Moussa Bamba

Personal information
- Date of birth: 6 January 1985 (age 40)
- Place of birth: Abidjan, Ivory Coast
- Height: 1.85 m (6 ft 1 in)
- Position: Defensive midfielder

Senior career*
- Years: Team / Apps / (Gls)
- 2003–2006: JC Abidjan
- 2006–2009: Sheffield United
- 2007: → Chengdu Blades (loan) / 0 / (0)
- 2007: → Shenzhen Xiangxue Eisiti (loan) / 14 / (1)
- 2008–2009: → Ferencváros (loan) / 18 / (1)
- 2009–2010: Sannat Lions
- 2010–2013: SC Bacău
- 2014: FC Zagon
- 2014–2017: Victoria Hotspurs
- 2017–2018: Xewkija Tigers
- 2018–2020: Victoria Wanderers

= Bamba Moussa =

Ivorian footballer

Moussa Bamba (born 6 January 1985) is an Ivorian former professional footballer who played as a defensive midfielder.

==Career==
Bamba was born in Abidjan. He was playing for Jeunesse Club d'Abidjan in Ivory Coast Premier Soccer League when he was scouted by Sheffield United. He signed a three-year contract with Sheffield United in 2006. Due to work permit problems in the United Kingdom, he was loaned to Chengdu Blades Bamba was in the Chinese Premier Soccer League for two seasons, and went to Ferencváros in the 2008–09 season. He was a regular player in the squad. He was signed from Chengdu Blades in 2008 alongside fellow Ivorians Dramane Kamate, Sékou Tidiane Souare and Kourouma Mohamed Lamine.
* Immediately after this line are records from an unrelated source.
(** What [Equal] compares: the configuration without the test results, the
    automatic-selection block, the subscription and the runtime. *)
Definition config_of  (p : ProxyOutbound) : ProxyOutbound :=
  {| Name := Name p; Type_ := Type_ p; Server := Server p; Port := Port p;
     Enabled := Enabled p; Group := Group p; SubscriptionID := ""; SubscriptionName := "";
     SubscriptionNodeID := ""; Username := Username p; Method := Method p;
     Password := Password p; UUID := UUID p; AlterID := AlterID p; Security := Security p;
     Flow := Flow p; Obfs := Obfs p; ObfsPassword := ObfsPassword p;
     PortHopping := PortHopping p; HopInterval := HopInterval p; UpMbps := UpMbps p;
     DownMbps := DownMbps p; ALPN := ALPN p; CertFingerprint := CertFingerprint p;
     DisableMTU := DisableMTU p; IdleSessionCheckInterval := IdleSessionCheckInterval p;
     IdleSessionTimeout := IdleSessionTimeout p; MinIdleSession := MinIdleSession p;
     TLS := TLS p; SNI := SNI p; Insecure := Insecure p; Fingerprint := Fingerprint p;
     Reality := Reality p; RealityPublicKey := RealityPublicKey p;
     RealityShortID := RealityShortID p; Network := Network p; WSPath := WSPath p;
     WSHost := WSHost p; XHTTPMode := XHTTPMode p; GRPCServiceName := GRPCServiceName p;
     GRPCAuthority := GRPCAuthority p; TCPLatencyMs := 0; HTTPLatencyMs := 0;
     UDPAvailable := None; UDPLatencyMs := 0; AutoSelectBlocked := false;
     AutoSelectBlockReason := ""; AutoSelectBlockExpiresAt := None; runtime := None |}.

Lemma bool_eqb_iff a b : Bool.eqb a b = true <-> a = b.
Proof. apply Bool.eqb_true_iff. Qed.

(** [Clone] copies every field: the clone differs from the original at most in the
    runtime pointer, both end up with the same runtime, and no runtime changes. *)
Theorem Clone_complete (h : runtime_heap) (p : ProxyOutbound) :
  wf_ptr h p ->
  exists c p' h' r,
    Clone h p = (c, p', h') /\ c = p' /\ c = with_runtime (Some r) p /\
    runtime_of h' c = runtime_of h p /\
    (forall k rt, h !! k = Some rt -> h' !! k = Some rt) /\ wf_ptr h' c.
Proof.
  intros Hw. unfold Clone. destruct (runtimeState h p) as [[r p1] h1] eqn:E.
  apply runtimeState_spec in E as (-> & Hr & Hl & Hh & _); [|done].
  do 4 eexists. split; [done|]. split; [by destruct p|]. split; [by destruct p|].
  split; [|split; [done|]].
  - unfold runtime_of at 1. cbn [runtime with_runtime]. by rewrite Hl.
  - intros k. cbn. by intros [= <-].
Qed.

Lemma Clone_complete_witness :
  exists r, (Clone [] zero_outbound).1.1 = with_runtime (Some r) zero_outbound.
Proof.
  destruct (Clone_complete [] zero_outbound) as (c & p' & h' & r & E & _ & Hc & _); [done|].
  exists r. by rewrite E.
Defined.

(** [Equal] decides equality of the configurations proper, so it is an equivalence
    relation, and a node is equal to its clone. *)
Theorem Equal_config (p q : ProxyOutbound) :
  (Equal p q = true <-> config_of p = config_of q) /\
  (forall h, wf_ptr h p -> Equal p (Clone h p).1.1 = true).
Proof.
  assert (forall q, Equal p q = true <-> config_of p = config_of q) as Hiff.
  { intros o. unfold Equal, config_of. rewrite !andb_true_iff, !String.eqb_eq, !Z.eqb_eq, !bool_eqb_iff.
    split; [intros H; decompose [and] H; f_equal; done|intros [=]; repeat split; done]. }
  split; [apply Hiff|]. intros h Hw. apply Hiff.
  unfold Clone. destruct (runtimeState h p) as [[r p1] h1] eqn:E.
  apply runtimeState_spec in E as (-> & _); [|done]. by destruct p.
Qed.


(** ** Validation *)

(** What each protocol requires of a node. *)
Section valid.
Context `{Unicode}.

Definition transport_ok (p : ProxyOutbound) : Prop :=
  let n := to_lower (trim_space (Network p)) in
  n ∈ [""; "tcp";"ws";"httpupgrade";"http-upgrade";"xhttp"]%string \/
  (n = "grpc"%string /\ trim_space (GRPCServiceName p) <> ""%string).

Definition reality_ok (p : ProxyOutbound) : Prop :=
  Reality p = true -> RealityPublicKey p <> ""%string.

Inductive protocol_ok (p : ProxyOutbound) : string -> Prop :=
| ok_shadowsocks : Method p ∈ supportedSSMethods -> Password p <> ""%string ->
    protocol_ok p ProtocolShadowsocks
| ok_vmess : UUID p <> ""%string -> protocol_ok p ProtocolVMess
| ok_trojan : Password p <> ""%string -> protocol_ok p ProtocolTrojan
| ok_vless : UUID p <> ""%string -> reality_ok p -> transport_ok p -> protocol_ok p ProtocolVLESS
| ok_socks5 : (Password p <> ""%string -> Username p <> ""%string) -> protocol_ok p ProtocolSOCKS5
| ok_http : (Password p <> ""%string -> Username p <> ""%string) -> protocol_ok p ProtocolHTTP
| ok_hysteria2 : Password p <> ""%string -> protocol_ok p ProtocolHysteria2
| ok_anytls : Password p <> ""%string -> TLS p = true -> reality_ok p ->
    0 <= IdleSessionCheckInterval p -> 0 <= IdleSessionTimeout p -> 0 <= MinIdleSession p ->
    protocol_ok p ProtocolAnyTLS.

Lemma when_empty_None s e rest : when_empty s e rest = None <-> s <> ""%string /\ rest = None.
Proof. unfold when_empty. destruct (String.eqb_spec s ""); naive_solver. Qed.

Lemma existsb_eqb s l : existsb (String.eqb s) l = true <-> s ∈ l.
Proof.
  rewrite existsb_exists. split.
  - intros (x & Hx & ->%String.eqb_eq). by apply list_elem_of_In.
  - intros Hs. exists s. rewrite String.eqb_refl. split; [by apply list_elem_of_In|done].
Qed.

Lemma reality_ok_b p : (Reality p && String.eqb (RealityPublicKey p) "") = false <-> reality_ok p.
Proof.
  unfold reality_ok. destruct (Reality p); cbn; [|naive_solver].
  rewrite String.eqb_neq. naive_solver.
Qed.

Lemma validateShadowsocks_ok p :
  validateShadowsocks p = None <-> Method p ∈ supportedSSMethods /\ Password p <> ""%string.
Proof.
  unfold validateShadowsocks. rewrite when_empty_None.
  destruct (existsb _ _) eqn:E; cbn [negb].
  - rewrite when_empty_None. apply existsb_eqb in E.
    split; [naive_solver|]. intros [Hm ?]. split; [|done]. intros E0. by rewrite E0 in Hm; vm_compute in Hm;
      repeat (apply elem_of_cons in Hm as [Hm|Hm]; [done|]); apply not_elem_of_nil in Hm.
  - split; [naive_solver|]. intros [Hm _]. apply existsb_eqb in Hm. congruence.
Qed.

Lemma validateAuth_ok p :
  validateOptionalUsernamePassword p = None <-> (Password p <> ""%string -> Username p <> ""%string).
Proof.
  unfold validateOptionalUsernamePassword.
  destruct (String.eqb_spec (Password p) ""), (String.eqb_spec (Username p) ""); cbn; naive_solver.
Qed.

Lemma validateTransport_ok p : validateTransport p = None <-> transport_ok p.
Proof.
  unfold validateTransport, transport_ok. set (n := to_lower _).
  destruct (existsb _ _) eqn:E.
  - apply existsb_eqb in E. naive_solver.
  - assert (n ∉ ["";"tcp";"ws";"httpupgrade";"http-upgrade";"xhttp"]%string) as Hn.
    { intros Hn. apply existsb_eqb in Hn. congruence. }
    destruct (String.eqb_spec n "grpc"); [|naive_solver].
    destruct (String.eqb_spec (trim_space (GRPCServiceName p)) ""); naive_solver.
Qed.

Lemma validateVLESS_ok p :
  validateVLESS p = None <-> UUID p <> ""%string /\ reality_ok p /\ transport_ok p.
Proof.
  unfold validateVLESS. rewrite when_empty_None, <- reality_ok_b, <- validateTransport_ok.
  destruct (_ && _); naive_solver.
Qed.

Lemma validateAnyTLS_ok p :
  validateAnyTLS p = None <->
  Password p <> ""%string /\ TLS p = true /\ reality_ok p /\
  0 <= IdleSessionCheckInterval p /\ 0 <= IdleSessionTimeout p /\ 0 <= MinIdleSession p.
Proof.
  unfold validateAnyTLS. rewrite when_empty_None, <- reality_ok_b.
  destruct (TLS p); cbn [negb]; [|naive_solver]. destruct (Reality p && _); [naive_solver|].
  bool_cases; naive_solver lia.
Qed.

(** C35: [Validate] accepts exactly the nodes with a name, a server, a port between 1
    and 65535 and a known protocol, in any case, whose requirements hold. *)
Theorem Validate_spec (p : ProxyOutbound) :
  Validate p = None <->
  Name p <> ""%string /\ Type_ p <> ""%string /\ Server p <> ""%string /\ 1 <= Port p <= 65535 /\
  protocol_ok p (to_lower (Type_ p)).
Proof.
  unfold Validate. rewrite !when_empty_None.
  destruct ((Port p <=? 0) || (65535 <? Port p)) eqn:Hport.
  { apply orb_true_iff in Hport. rewrite Z.leb_le, Z.ltb_lt in Hport. naive_solver lia. }
  bool_prop. set (t := to_lower (Type_ p)).
  enough (
    (if String.eqb t ProtocolShadowsocks then validateShadowsocks p else
     if String.eqb t ProtocolVMess then validateVMess p else
     if String.eqb t ProtocolTrojan then validateTrojan p else
     if String.eqb t ProtocolVLESS then validateVLESS p else
     if String.eqb t ProtocolSOCKS5 then validateSOCKS5 p else
     if String.eqb t ProtocolHTTP then validateHTTP p else
     if String.eqb t ProtocolHysteria2 then validateHysteria2 p else
     if String.eqb t ProtocolAnyTLS then validateAnyTLS p else
     Some (InvalidField "type")) = None <-> protocol_ok p t) by naive_solver lia.
  repeat match goal with
  | |- context [String.eqb t ?c] =>
      destruct (String.eqb_spec t c) as [->|];
      [clear; unfold validateVMess, validateTrojan, validateSOCKS5, validateHTTP, validateHysteria2;
       rewrite ?validateShadowsocks_ok, ?validateVLESS_ok, ?validateAnyTLS_ok, ?validateAuth_ok,
         ?when_empty_None;
       split; [intros; constructor; naive_solver|inversion 1; naive_solver]|]
  end.
  split; [done|]. inversion 1; congruence.
Qed.
End valid.

(** ** Connection accounting *)

(** Connections opened ([true]) and closed ([false]) at given times. *)
Definition conn_event : Type := gotime * bool.

Definition run_conn (l : list conn_event) (rt : proxyOutboundRuntime) : proxyOutboundRuntime :=
  fold_left (fun rt (e : conn_event) => if e.2 then rt_IncrConnCount e.1 rt else rt_DecrConnCount e.1 rt) l rt.

(** The number of open connections; a close without an open one is ignored. *)
Definition open_count (l : list conn_event) (c : Z) : Z :=
  fold_left (fun c (e : conn_event) => if e.2 then c + 1 else Z.max 0 (c - 1)) l c.

(** The time during which at least one connection was open, up to [now]. *)
Fixpoint busy_time (c : Z) (since : gotime) (l : list conn_event) (now : gotime) : Z :=
  match l with
  | [] => if 0 <? c then now - since else 0
  | (t, up) :: l =>
      (if 0 <? c then t - since else 0)
      + busy_time (if up : bool then c + 1 else Z.max 0 (c - 1)) t l now
  end.

(** Times between two bounds, in order. *)
Fixpoint ordered_from (lo : gotime) (l : list conn_event) (hi : gotime) : Prop :=
  match l with
  | [] => lo <= hi
  | (t, _) :: l => lo <= t /\ ordered_from t l hi
  end.

Lemma ordered_from_le lo l hi : ordered_from lo l hi -> lo <= hi.
Proof. revert lo. induction l as [|[t up] l IH]; intros lo; cbn; [done|]. intros [? H%IH]. lia. Qed.

(** The runtime has [c] open connections, the last event was at [last] and the
    busy time until then is [acc]. *)
Definition conn_state (rt : proxyOutboundRuntime) (c : Z) (last : gotime) (acc : Z) : Prop :=
  connCount rt = c /\ 0 <= c /\ 0 <= activeDuration rt /\
  if 0 <? c
  then 0 < activeSince rt <= last /\ activeDuration rt + (last - activeSince rt) = acc
  else activeDuration rt = acc.

Lemma i64_small z : - 2 ^ 63 <= z < 2 ^ 63 -> i64 z = z.
Proof. intros. apply wrapS_small; lia. Qed.

Lemma conn_state_incr rt c last acc t :
  conn_state rt c last acc -> c < 2 ^ 62 -> 0 < t -> last <= t ->
  conn_state (rt_IncrConnCount t rt) (c + 1) t (acc + if 0 <? c then t - last else 0).
Proof.
  intros (Hc & Hc0 & Hd & Hs) Hb Ht Hl. unfold conn_state, rt_IncrConnCount. cbn.
  rewrite Hc, i64_small by lia. rewrite (proj2 (Z.ltb_lt 0 (c + 1))) by lia.
  revert Hs. destruct (Z.ltb_spec 0 c), (Z.eqb_spec c 0); lia.
Qed.

Lemma conn_state_decr rt c last acc t :
  conn_state rt c last acc -> 0 < t < 2 ^ 62 -> last <= t -> 0 <= acc < 2 ^ 62 ->
  conn_state (rt_DecrConnCount t rt) (Z.max 0 (c - 1)) t (acc + if 0 <? c then t - last else 0).
Proof.
  intros (Hc & Hc0 & Hd & Hs) Ht Hl Ha. unfold conn_state, rt_DecrConnCount, is_zero_time, time_sub.
  rewrite Hc. revert Hs. destruct (Z.ltb_spec 0 c) as [Hp|Hp]; intros Hs.
  - rewrite (Z.max_r 0 (c - 1)) by lia. destruct (Z.eqb_spec (c - 1) 0) as [E|E]; cbn [andb].
    + rewrite (proj2 (Z.eqb_neq _ 0)) by lia. cbn. rewrite E. rewrite i64_small by lia.
      change (0 <? 0) with false. lia.
    + cbn. rewrite (proj2 (Z.ltb_lt 0 (c - 1))) by lia. cbv iota. lia.
  - assert (c = 0) as -> by lia. cbn [Z.sub Z.max]. rewrite Hc. change (0 <? Z.max 0 _) with false. lia.
Qed.

Lemma run_conn_busy l rt c last acc now :
  conn_state rt c last acc -> 0 < last -> now < 2 ^ 61 -> 0 <= acc -> acc + (now - last) < 2 ^ 61 ->
  c + zlen l < 2 ^ 61 -> ordered_from last l now ->
  connCount (run_conn l rt) = open_count l c /\
  rt_active_duration now (run_conn l rt) = acc + busy_time c last l now.
Proof.
  revert rt c last acc. induction l as [|[t up] l IH]; intros rt c last acc Hst Hl0 Hn Ha Hb Hz Ho;
    cbn [run_conn fold_left open_count busy_time].
  - destruct Hst as (Hc & Hc0 & Hd & Hs). split; [done|].
    unfold rt_active_duration, is_zero_time, time_sub. cbn in Ho. rewrite Hc. revert Hs.
    destruct (Z.ltb_spec 0 c); cbn [andb]; intros Hs; [|lia].
    rewrite (proj2 (Z.eqb_neq _ 0)) by lia. cbn [negb]. rewrite i64_small by lia. lia.
  - cbn in Ho. destruct Ho as [Ht Ho]. pose proof (ordered_from_le _ _ _ Ho).
    rewrite zlen_cons in Hz. pose proof (zlen_nonneg l).
    assert (0 <= c) by (destruct Hst as (_ & ? & _); done).
    rewrite Z.add_assoc.
    destruct up; cbn [fst snd].
    + apply (IH _ _ t); try (destruct (Z.ltb_spec 0 c); lia); [|done].
      apply conn_state_incr; try lia. done.
    + apply (IH _ _ t); try (destruct (Z.ltb_spec 0 c); lia); [|done].
      apply conn_state_decr; try lia. done.
Qed.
Bamba Moussa with other colleagues helped Ferencváros to gain promotion to Hungarian premiership in June 2009. On 2 October 2009, he was on trial with Argeş Piteşti, but did not sign a contract. On 11 January 2010, Moussa joined Chimia Râmnicu Vâlcea. The club said they could not afford to acquire him, so he did not sign a contract. On 31 January 2010, Bamba joined to Sannat Lions of the Gozo First Division and signed a contract with the club. His work was well appreciated because he helped them to win the relegation match and stay in the first division and also helped them to win a cup. For the 2010–11 season, he signed with SC Bacău, a second division club in Romania. In 2014, Moussa joined FC Zagon.

In July 2018, Moussa joined Victoria Wanderers. He played there until February 2019, where he joined CSM Lugoj.

==Personal life==
Bamba married on 3 November 2009 his Romanian girlfriend; he met his wife while playing in Hungary, the couple lived in Bucharest. On 7 December 2009, he was granted an indefinite residence in Romania.